It's funny that Charles was the only one night stand I had, yet I remember him more than I do the other men in my life with whom I had longer relationships. Why is that? Something that only a psychologist could unravel, maybe because he was the one who got away and the one that I didn't control by ending the relationship myself, is why I feel my business with him is still unfinished. He was the only one who rejected me. He made me feel so special and then he made me feel that I wasn't good enough for him.

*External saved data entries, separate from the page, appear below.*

(** C32: an execution identity other than the caller's own is lent only inside
    the private network stack.  When [resolve_v2] grants an administrator's
    identity, the host runs the private profile, the ceilings allow no credential
    gain and no socket outside the attempt's own stack, the registry lists that
    identity, enabled, under the digest the request names, with approved
    entrypoints at normal absolute paths only, and every requirement stays on the
    private stack. *)
Theorem delegation_confined sha256_hash registry epoch request caller native grant reference :
  resolve_v2 sha256_hash registry epoch request caller native = Ok grant →
  v2_execution_identity request = AdministratorProfile reference →
  native = LinuxTcp4PrivateV1 ∧
  credential_gains (v2_ceiling request) = NoGain ∧
  direct_socket_authority (v2_ceiling request) = AttemptPrivateIpv4StackAllPorts ∧
  direct_socket_authority (qg_ceiling grant) = AttemptPrivateIpv4StackAllPorts ∧
  caller ∈ as_slice (qg_callers grant) ∧
  (∃ identity, identity ∈ as_slice (qr_execution_identities registry) ∧
     xi_enabled identity = true ∧ xi_reference identity = reference ∧
     identity_digest sha256_hash identity = Ok (identity_semantic_digest reference) ∧
     as_slice (xi_entrypoints identity) ≠ [] ∧
     Forall (λ e, path_normal (text (ep_absolute_path e))) (as_slice (xi_entrypoints identity))) ∧
  Forall confined_requirement (as_slice (v2_requirements request)).
Proof.
  intros H%resolve_v2_iff Hi.
  destruct H as [Hv Hr Hg _ _ _ Hc _ _ _ Ha (p & Hp & Hpr & _ & Hk) Hgi Hie Hc1 Hc2 Hreq].
  assert (native = LinuxTcp4PrivateV1) as ->.
  { subst native. apply (kind_reference_inj sha256_hash).
    pose proof (rv2_profiles _ _ Hv) as Hf. rewrite Forall_forall in Hf. rewrite <- (Hf p Hp), Hpr.
    eapply delegated_grant_private; [done..|]. by rewrite Hgi. }
  apply ceiling_contains_private in Hc2 as [Hd2 Hn2]; [|done].
  apply ceiling_contains_private in Hc1 as [Hd1 _]; [|done].
  destruct (Hie _ Hi) as (i & Hin & Hen & Href).
  pose proof (rv2_identities _ _ Hv) as Hids. rewrite Forall_forall in Hids.
  destruct (identity_validate_Ok _ _ (Hids i Hin)) as (? & ? & Hd).
  split_and!; try done.
  - exists i. rewrite <- Href. by split_and!.
  - eapply Forall_impl; [exact Hreq|]. apply private_conflicts.
Qed.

Was the sex that bad? Probably, no doubt, it was. I realize now, after having had sex with others that the sex wasn't any good. Only, if it wasn't any good for him, he didn't show it. I remember him having a good time. I remember he really liked my tits and my ass. I remember him telling me that I had a good body and that I was so very pretty. Growing up on the farm with four brothers, I wasn't used to getting compliments and I swooned with all the attention he paid me.

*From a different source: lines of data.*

Record WindowsProcessObservationV2 : Type := {
  ob_schema_version : N;
  ob_coverage : ProcessObservationCoverageV1;
  ob_root_identity : option WindowsProcessIdentityV1;
  ob_final_accounting : option WindowsJobAccountingObservationV1;
  ob_required_witness : option WindowsQualificationMembershipWitnessV1
}.
#[global] Instance ProcessObservationCountersV1_eq_dec : EqDecision ProcessObservationCountersV1.
Proof. solve_decision. Defined.
#[global] Instance ProcessObservationOmissionsV1_eq_dec : EqDecision ProcessObservationOmissionsV1.
Proof. solve_decision. Defined.
#[global] Instance ProcessSampleEntryV1_eq_dec : EqDecision ProcessSampleEntryV1.
Proof. solve_decision. Defined.
#[global] Instance ProcessObservationCoverageV1_eq_dec : EqDecision ProcessObservationCoverageV1.
Proof. solve_decision. Defined.
#[global] Instance WindowsJobAccountingObservationV1_eq_dec : EqDecision WindowsJobAccountingObservationV1.
Proof. solve_decision. Defined.
#[global] Instance WindowsQualificationMembershipWitnessV1_eq_dec :
  EqDecision WindowsQualificationMembershipWitnessV1.
Proof. solve_decision. Defined.
#[global] Instance WindowsProcessObservationV2_eq_dec : EqDecision WindowsProcessObservationV2.
Proof. solve_decision. Defined.

Definition observation_unavailable (reason : ProcessObservationUnavailableReasonV1)
    : WindowsProcessObservationV2 :=
  {| ob_schema_version := 2; ob_coverage := CoverageUnavailable reason; ob_root_identity := None;
     ob_final_accounting := None; ob_required_witness := None |}.

(** One entry of the loop over the sample; [prior] is [sample[..index]]. *)
Fixpoint validate_sample (prior rest : list ProcessSampleEntryV1) : result string () :=
  match rest with
  | [] => Ok ()
  | entry :: rest =>
      guard_err (negb (valid_identity (se_identity entry))
                 || (se_last_observation_sequence entry =? 0)
                 || existsb (λ p, se_identity p ≟ se_identity entry) prior)
        "process_observation.sample"%string ;;
      validate_sample (prior ++ [entry]) rest
  end.

Definition witness_is_invalid (self : WindowsProcessObservationV2) (attempt_id nonce request_sha256 : string)
    (witness : WindowsQualificationMembershipWitnessV1) : bool :=
  negb (qw_schema_version witness =? 1)
  || negb (valid_identity (qw_child_identity witness))
  || (qw_attempt_id witness ≠? attempt_id)
  || (qw_nonce witness ≠? nonce)
  || (qw_request_sha256 witness ≠? request_sha256)
  || str_is_empty (qw_qualification_lease witness)
  || (ob_root_identity self ≟ Some (qw_child_identity witness)).

Definition observation_validate `{Serialize WindowsProcessObservationV2}
    (self : WindowsProcessObservationV2) (attempt_id nonce request_sha256 : string) : result string () :=
  guard_err (negb (ob_schema_version self =? 2)) "process_observation.schema_version"%string ;;
  guard_err (is_some_and (λ identity, negb (valid_identity identity)) (ob_root_identity self))
    "process_observation.root_identity"%string ;;
  guard_err (is_some_and (witness_is_invalid self attempt_id nonce request_sha256) (ob_required_witness self))
    "process_observation.required_witness"%string ;;
  match ob_coverage self with
  | CoverageUnavailable reason =>
      guard_err (is_some (ob_required_witness self)
                 || ((reason ≟ TargetNotCreated)
                     && (is_some (ob_root_identity self) || is_some (ob_final_accounting self))))
        "process_observation.unavailable"%string
  | Sampled policy counters omissions sample =>
      guard_err (negb (policy_is_valid policy) || (sample_slots policy <? N.of_nat (length sample)))
        "process_observation.policy_or_capacity"%string ;;
      guard_err ((polls_attempted counters <? snapshots_obtained counters)
                 || (identity_queries_attempted counters <? identity_observations_verified counters)
                 || (identity_queries_attempted counters <? vanished_or_not_member counters)
                 || negb (om_sample_eviction omissions =? sample_evictions counters))
        "process_observation.counters"%string ;;
      validate_sample [] sample ;;
      wire ← map_err (λ _, "process_observation.wire_budget"%string)
               (bounded_json_bytes self (po_serialized_field_bytes policy));
      guard_err (po_serialized_field_bytes policy <? N.of_nat (length wire))
        "process_observation.wire_budget"%string
  end.

(** ** The observer *)

Record ProcessObserver : Type := {
  pv_policy : ProcessObservationPolicyV1;
  pv_counters : ProcessObservationCountersV1;
  pv_omissions : ProcessObservationOmissionsV1;
  pv_sample : list ProcessSampleEntryV1;
  pv_sample_storage_available : bool;
  pv_sequence : N;
  pv_final_accounting : option WindowsJobAccountingObservationV1;
  pv_last_total : option N
}.

Definition counters_default : ProcessObservationCountersV1 :=
  {| polls_attempted := 0; snapshots_obtained := 0; identity_queries_attempted := 0;
     identity_observations_verified := 0; vanished_or_not_member := 0; sample_evictions := 0;
     counter_saturated := false |}.
Definition omissions_default : ProcessObservationOmissionsV1 :=
  {| om_snapshot_byte_budget := 0; om_snapshot_race_or_retry_budget := 0;
     om_per_tick_query_budget := 0; om_allocation_unavailable := 0; om_sample_eviction := 0 |}.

I was so nervous, terrified, actually. I was more embarrassed than excited, especially when I farted from him pounding me into the thin dorm mattress that he had. He was a college senior and I was just a freshman. He knew everything about the school and the campus and I had just arrived there from out of state.
It was my first trip anywhere without my parents. It was my first college party. Trying to be so cool, I was scared. I was drunk. I was so stupid. I could have gotten pregnant. I'm so glad he had a condom and that I had the presence of mind to insist that he use it.

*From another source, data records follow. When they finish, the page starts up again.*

(* ===== verification/WindowsRecovery.v ===== *)
(** * Windows recovery authorization and capability owners

    windows_recovery_authorization.rs: the access floor a recovery requester has to
    reach and the authorization that names it; windows_capability_owner.rs: the
    inventory of the owners of an attempt's capabilities.  SHA-256 and serde's
    writer are parameters. *)

From S2P Require Import Prelude Decimal Bounded RecordLimits JsonDocuments WindowsObservation.
From Stdlib Require Import Ascii.
From stdpp Require Import vector.
#[local] Open Scope N_scope.

Definition SHA256_OUTPUT_SIZE : N := 32.
Definition digest (value : string) : bool :=
  (str_len value =? SHA256_OUTPUT_SIZE * 2) && str_all is_ascii_hexdigit value.

Definition str_strip_prefix (prefix value : string) : option string :=
  String.string_of_list_ascii <$> RecordLimits.strip_prefix (bytes prefix) (bytes value).
Definition str_starts_with (prefix value : string) : bool := is_some (str_strip_prefix prefix value).

Definition integrity_rid (value : string) : option N :=
  rest ← str_strip_prefix "S-1-16-" value; parse_uint 32 rest.

Inductive WindowsRecoveryPolicyV1 : Type := SameOwnerBootSensitive.
#[global] Instance WindowsRecoveryPolicyV1_eq_dec : EqDecision WindowsRecoveryPolicyV1.
Proof. solve_decision. Defined.

Record WindowsRecoveryAccessFloorV1 : Type := {
  fl_integrity_level : string;
  fl_elevated : bool;
  fl_restricted : bool;
  fl_restricted_sids_sha256 : option string;
  fl_appcontainer : bool;
  fl_appcontainer_binding_sha256 : option string
}.
#[global] Instance WindowsRecoveryAccessFloorV1_eq_dec : EqDecision WindowsRecoveryAccessFloorV1.
Proof. solve_decision. Defined.

Definition floor_is_consistent (self : WindowsRecoveryAccessFloorV1) : bool :=
  is_some (integrity_rid (fl_integrity_level self))
  && (fl_restricted self ≟ is_some (fl_restricted_sids_sha256 self))
  && is_none_or digest (fl_restricted_sids_sha256 self)
  && (fl_appcontainer self ≟ is_some (fl_appcontainer_binding_sha256 self))
  && is_none_or digest (fl_appcontainer_binding_sha256 self).

Definition zip_options {A B} (a : option A) (b : option B) : option (A * B) :=
  x ← a; y ← b; Some (x, y).

Definition admits (self observed : WindowsRecoveryAccessFloorV1) : bool :=
  floor_is_consistent self
  && floor_is_consistent observed
  && is_some_and (λ '(current, admitted), admitted <=? current)
       (zip_options (integrity_rid (fl_integrity_level observed)) (integrity_rid (fl_integrity_level self)))
  && (negb (fl_elevated self) || fl_elevated observed)
  && (fl_restricted self ≟ fl_restricted observed)
  && (fl_restricted_sids_sha256 self ≟ fl_restricted_sids_sha256 observed)
  && (fl_appcontainer self ≟ fl_appcontainer observed)
  && (fl_appcontainer_binding_sha256 self ≟ fl_appcontainer_binding_sha256 observed).

Record WindowsRecoveryAuthorizationV1 : Type := {
  au_schema_version : N;
  au_user_sid : string;
  au_launch_logon_identity : N;
  au_launch_token_binding_sha256 : string;
  au_recovery_access_floor : WindowsRecoveryAccessFloorV1;
  au_policy : WindowsRecoveryPolicyV1
}.
#[global] Instance WindowsRecoveryAuthorizationV1_eq_dec : EqDecision WindowsRecoveryAuthorizationV1.
Proof. solve_decision. Defined.

Definition authorization_is_consistent (self : WindowsRecoveryAuthorizationV1) : bool :=
  (au_schema_version self =? 1)
  && str_starts_with "S-1-" (au_user_sid self)
  && (str_len (au_user_sid self) <=? 256)
  && negb (au_launch_logon_identity self =? 0)
  && digest (au_launch_token_binding_sha256 self)
  && floor_is_consistent (au_recovery_access_floor self)
  && (au_policy self ≟ SameOwnerBootSensitive).

Definition admits_recovery (self : WindowsRecoveryAuthorizationV1) (observed_user_sid : string)
    (observed_logon_identity : N) (observed_floor : WindowsRecoveryAccessFloorV1)
    (same_trusted_boot : bool) : bool :=
  authorization_is_consistent self
  && (au_user_sid self ≟ observed_user_sid)
  && negb (observed_logon_identity =? 0)
  && (negb same_trusted_boot || (au_launch_logon_identity self =? observed_logon_identity))
  && admits (au_recovery_access_floor self) observed_floor.

Record WindowsRecoveryCallerEvidenceV1 : Type := {
  rc_schema_version : N;
  rc_current_boot_identity : string;
  rc_process_identity : WindowsProcessIdentityV1;
  rc_user_sid : string;
  rc_logon_identity : N;
  rc_token_binding_sha256 : string;
  rc_access_floor : WindowsRecoveryAccessFloorV1
}.

Definition caller_is_consistent (self : WindowsRecoveryCallerEvidenceV1) : bool :=
  (rc_schema_version self =? 1)
  && negb (str_is_empty (rc_current_boot_identity self))
  && negb (process_id (rc_process_identity self) =? 0)
  && negb (creation_time_100ns (rc_process_identity self) =? 0)
  && str_starts_with "S-1-" (rc_user_sid self)
  && (str_len (rc_user_sid self) <=? 256)
  && negb (rc_logon_identity self =? 0)
  && digest (rc_token_binding_sha256 self)
  && floor_is_consistent (rc_access_floor self).

(** ** Capability owners *)

Definition WINDOWS_CAPABILITY_OWNER_MANIFEST_SCHEMA_VERSION : N := 1.
Definition WINDOWS_CAPABILITY_OWNER_ROLE_COUNT : nat := 12.

Inductive WindowsCapabilityOwnerRoleV1 : Type :=
| LauncherJob | ActiveRegistryDuplicate | DirectTargetProcess | DesktopBootstrapJob
| DesktopBootstrapProcess | GuardianProcess | ControlRelay | FrontendRelay | BrokerHolder
| SessionBrokerTransfer | LaunchGate | PolicyReference.
#[global] Instance WindowsCapabilityOwnerRoleV1_eq_dec : EqDecision WindowsCapabilityOwnerRoleV1.
Proof. solve_decision. Defined.

Definition Role_ALL : list WindowsCapabilityOwnerRoleV1 :=
  [LauncherJob; ActiveRegistryDuplicate; DirectTargetProcess; DesktopBootstrapJob;
   DesktopBootstrapProcess; GuardianProcess; ControlRelay; FrontendRelay; BrokerHolder;
   SessionBrokerTransfer; LaunchGate; PolicyReference].

Definition required (self : WindowsCapabilityOwnerRoleV1) : bool :=
  match self with
  | LauncherJob | ActiveRegistryDuplicate | DirectTargetProcess | GuardianProcess | ControlRelay
  | FrontendRelay | LaunchGate => true
  | _ => false
  end.

Record WindowsCapabilityOwnerEntryV1 : Type := {
  ow_role : WindowsCapabilityOwnerRoleV1;
  ow_present : bool;
  ow_process_identity : option WindowsProcessIdentityV1;
  ow_capability_binding_sha256 : option string
}.
(** [entries] is an array of [WINDOWS_CAPABILITY_OWNER_ROLE_COUNT] elements. *)
Record WindowsCapabilityOwnerManifestV1 : Type := {
  om_schema_version : N;
  om_attempt_id : string;
  om_provider_generation : string;
  om_launch_incarnation : string;
  om_entries : vec WindowsCapabilityOwnerEntryV1 WINDOWS_CAPABILITY_OWNER_ROLE_COUNT
}.

Definition owner_entry_is_invalid (expected : option WindowsCapabilityOwnerRoleV1)
    (roles : list WindowsCapabilityOwnerRoleV1) (entry : WindowsCapabilityOwnerEntryV1) : bool :=
  (Some (ow_role entry) ≠? expected)
  || bool_decide (ow_role entry ∈ roles)
  || (required (ow_role entry) && negb (ow_present entry))
  || (ow_present entry ≠? is_some (ow_capability_binding_sha256 entry))
  || is_some_and (λ d, negb (digest d)) (ow_capability_binding_sha256 entry)
  || is_some_and (λ identity, negb (ow_present entry) || (process_id identity =? 0)
                              || (creation_time_100ns identity =? 0)) (ow_process_identity entry).

(** The loop over the entries; [roles] is the set filled so far. *)
Fixpoint check_entries (index : nat) (roles : list WindowsCapabilityOwnerRoleV1)
    (entries : list WindowsCapabilityOwnerEntryV1) : result string () :=
  match entries with
  | [] => Ok ()
  | entry :: entries =>
      guard_err (owner_entry_is_invalid (Role_ALL !! index) roles entry) "owner_manifest.entries"%string ;;
      check_entries (S index) (ow_role entry :: roles) entries
  end.

Definition manifest_validate (self : WindowsCapabilityOwnerManifestV1) : result string () :=
  guard_err (negb (om_schema_version self =? WINDOWS_CAPABILITY_OWNER_MANIFEST_SCHEMA_VERSION)
             || negb (digest (om_attempt_id self))
             || str_is_empty (om_provider_generation self)
             || str_is_empty (om_launch_incarnation self))
    "owner_manifest.binding_or_shape"%string ;;
  check_entries 0 [] (vec_to_list (om_entries self)).

Section Canonical.
Context `{Serialize WindowsCapabilityOwnerManifestV1}.
Variable sha256_of : list u8 → list u8.

Definition canonical_sha256 (self : WindowsCapabilityOwnerManifestV1) : result string string :=
  manifest_validate self ;;
  bytes ← map_err (λ _, "owner_manifest.serialization"%string) (to_vec self);
  Ok (String.string_of_list_ascii (flat_map hex_byte (sha256_of bytes))).
End Canonical.

(** ** The floor as an order *)

(** What [admits] compares, besides consistency. *)
Definition floor_le (a b : WindowsRecoveryAccessFloorV1) : Prop :=
  (∃ admitted current, integrity_rid (fl_integrity_level a) = Some admitted ∧
     integrity_rid (fl_integrity_level b) = Some current ∧ admitted <= current) ∧
  (fl_elevated a = true → fl_elevated b = true) ∧
  fl_restricted a = fl_restricted b ∧ fl_restricted_sids_sha256 a = fl_restricted_sids_sha256 b ∧
  fl_appcontainer a = fl_appcontainer b ∧
  fl_appcontainer_binding_sha256 a = fl_appcontainer_binding_sha256 b.

Lemma admits_spec a b :
  admits a b = true ↔ floor_is_consistent a = true ∧ floor_is_consistent b = true ∧ floor_le a b.
Proof.
  unfold admits, floor_le, zip_options. rewrite !andb_true_iff, !bool_decide_eq_true, orb_true_iff, negb_true_iff.
  destruct (integrity_rid (fl_integrity_level a)) as [ra|], (integrity_rid (fl_integrity_level b)) as [rb|];
    cbn; rewrite ?N.leb_le; destruct (fl_elevated a); naive_solver.
Qed.

Lemma consistent_rid a : floor_is_consistent a = true → ∃ rid, integrity_rid (fl_integrity_level a) = Some rid.
Proof. unfold floor_is_consistent. destruct (integrity_rid _); [eauto|done]. Qed.

Lemma floor_le_refl a : floor_is_consistent a = true → floor_le a a.
Proof. intros [rid H]%consistent_rid. split; [|done]. exists rid, rid. split_and!; [done|done|lia]. Qed.
Lemma floor_le_trans a b c : floor_le a b → floor_le b c → floor_le a c.
Proof.
  intros [(ra & rb & H1 & H2 & H3) (E1 & E2 & E3 & E4 & E5)] [(rb' & rc & G1 & G2 & G3) (F1 & F2 & F3 & F4 & F5)].
  simplify_eq. split; [exists ra, rc; split_and!; [done|done|lia]|]. split_and!; [auto|congruence..].
Qed.

Lemma admits_recovery_spec auth sid logon floor boot :
  admits_recovery auth sid logon floor boot = true ↔
  authorization_is_consistent auth = true ∧ au_user_sid auth = sid ∧ logon ≠ 0 ∧
  (boot = true → au_launch_logon_identity auth = logon) ∧
  admits (au_recovery_access_floor auth) floor = true.
Proof.
  unfold admits_recovery. rewrite !andb_true_iff, bool_decide_eq_true, orb_true_iff, !negb_true_iff, N.eqb_neq, N.eqb_eq.
  destruct boot; naive_solver.
Qed.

On more than one occasion, typically when I'm bored, lonely, and/or horny, especially when I'm horny, which has been all the time lately, now that I've reached my sexual peak and Andy is busy with work, I think of Charles. Tired from having worked all week long, Andy is satisfied with just a hand job or a blowjob, but I'm looking for, wanting, and needing more. I have the urge to find him and see how he turned out and what he looks like now, twenty years later. No doubt, an ulterior motive would be to see if we had a spark and what would happen if we did.
A nice fantasy to have, I never had an extramarital affair, but sometimes I think about kissing him. I don't remember kissing him, just fucking him. Sometimes I think about him making love to me, only this time, now that I'm more sexually experienced and know what I want and what to do to get it, the sex, no doubt, would be better.
Only, I'm hoping, that if I did find him and have an affair that the sex would be the same and not very good. Then, finally, I could have closure and forget him, instead of carrying him around in my head for the rest of my life. He's always there in bed with me, sometimes when I'm with Andy, but mostly, after Andy leaves for work, especially whenever I'm touching myself. Feeling that I may have made a mistake and wasted my life with the wrong man, I've been thinking more about having an affair now that my fortieth birthday is quickly approaching.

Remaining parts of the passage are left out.